В героическом эпосе внимания к лицам уже гораздо больше. Это внимание сказывается уже хотя бы в том, что каждое лицо выступает на сцену с определенным именем и с метким обозначением одного ка­кого-либо основного своего качества, выраженным посредством по­стоянного эпитета. Правда, это качество не меняется, как известно, в зависимости от перемены положения или поступков героя. Одиссей остается хитроумным даже тогда, когда он проявляет явную несообра­зительность, а о быстроте ног Ахилла нам напоминают и тогда, когда, как мы знаем, он сиднем сидит в своей палатке.
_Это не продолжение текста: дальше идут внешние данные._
(* ===== verification/PgwLaws.v ===== *)
(** * The sessions of the PGW

    What the tables of the PGW and its objects say of the open sessions agree at
    every moment: a local TEID is in use exactly when it leads to a subscriber
    that has one PDN connection with it.  The part of the state this is about is
    its [view]; most operations leave it alone ([same]), one opens a session and
    one closes it.  So every message the PGW handles is a step of an abstract
    table of sessions. *)
From S2P Require Import Prelude UidGenerator PaaDynamic Pco Itti PfcpNode UpNodes GtpTlv GtpScalar GtpIdentity GtpQos GtpLocation GtpAddress GtpOptions Container GtpContainer GtpMessages.
From S2P Require Import PfcpScalar PfcpTunnel PfcpIe PfcpTables PfcpContainer Handler AppMsg PgwContext PgwProcedure PgwApp PgwExample.
From Stdlib Require Import ZArith Lia String.
From stdpp Require Import base numbers tactics sets list strings gmap.
Open Scope Z_scope.

Set Warnings "-register-all".

(** ** The view *)
Record pgw_view := mk_view {
  v_teids : gset Z;                        (* [s5s8cplteid] *)
  v_table : gmap Z nat;                    (* [s5s8lteid2pgw_context] *)
  v_apns : gmap nat (list nat);            (* of each subscriber *)
  v_pdns : gmap nat (list nat);            (* of each APN context *)
  v_teid : gmap nat Z;                     (* of each PDN connection *)
}.

Definition local_teid (p : pgw_pdn_connection) : Z := fc_teid_gre_key (pgw_fteid_s5_s8_cp p).

Definition view (s : pgw_state) : pgw_view :=
  mk_view (s5s8cplteid s) (s5s8lteid2pgw_context s) (pg_apns <$> context_heap s) (pdn_connections <$> apn_heap s)
    (local_teid <$> pdn_heap s).

(** The view does not change; objects may be added that it does not see. *)
Definition same (s t : pgw_state) : Prop := view t = view s /\ (next_object s <= next_object t)%nat.

#[export] Instance same_preorder : PreOrder same.
Proof. split; [done|]. intros s t u [H1 H2] [H3 H4]. split; [congruence|lia]. Qed.

(** Operations on objects keep the view when they keep the member it shows. *)
Lemma update_pdn_same p f : (forall x, local_teid (f x) = local_teid x) -> moves same (update_pdn p f).
Proof.
  intros Hf s. apply ends_bind, ends_bind, ends_gets, ends_deref. intros x E. apply ends_modify. split; [|done].
  unfold view. simpl. by erewrite fmap_insert_same.
Qed.

Lemma update_context_same c f : (forall x, pg_apns (f x) = pg_apns x) -> moves same (update_context c f).
Proof.
  intros Hf s. apply ends_bind, ends_bind, ends_gets, ends_deref. intros x E. apply ends_modify. split; [|done].
  unfold view. simpl. by erewrite fmap_insert_same.
Qed.

Lemma get_pdn_same p : moves same (get_pdn p).
Proof. unfold get_pdn. moves_solve. Qed.
Lemma get_apn_same a : moves same (get_apn a).
Proof. unfold get_apn. moves_solve. Qed.
Lemma get_context_same c : moves same (get_context c).
Proof. unfold get_context. moves_solve. Qed.
Lemma get_procedure_same q : moves same (get_procedure q).
Proof. unfold get_procedure. moves_solve. Qed.
Lemma put_procedure_same q y : moves same (put_procedure q y).
Proof. apply moves_modify. done. Qed.

Lemma new_object_same : moves same new_object.
Proof. intros s. apply ends_bind, ends_gets, ends_bind, ends_modify, ends_ret. split; [done|]. simpl. lia. Qed.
Но не в этом дело: лицо сделалось носителем определенного качества, достигающего в нем сверхчеловеческого развития; героем и может быть тот, у кого это качество особенно ярко. Это повод приписать своему герою все дейст­вия, в которых такое качество выражается. Полутонов, переходов от одного состояния к другому в принципе не должно быть: сказа­но — сделано; сердце истинного героя недолго вращается «средь двух мыслей», и рефлектирующий герой немыслим в произведении, сюжетом которого является междуплеменная борьба. Герой — идеал храбрости и отваги, мудрости и красноречия, вежества и куртуазно- сти; он остается героем во всех случаях жизни, даже тогда, когда он выходит из лесу нагишом, весь безобразно облепленный морской ти­ной; автор и здесь увидит в нем не чудовище, а царственного льва, вы­ходящего на добычу. Потому что он много выше обыкновенных людей, он полубог и от этого как блистателен и так несложен. Второстепен­ные лица так же несложны, как он, и их роль либо чисто бутафорская, либо динамическая: быть пружинами, приводящими в действие те препоны и те подкрепления, которые встречает герой на своем пути.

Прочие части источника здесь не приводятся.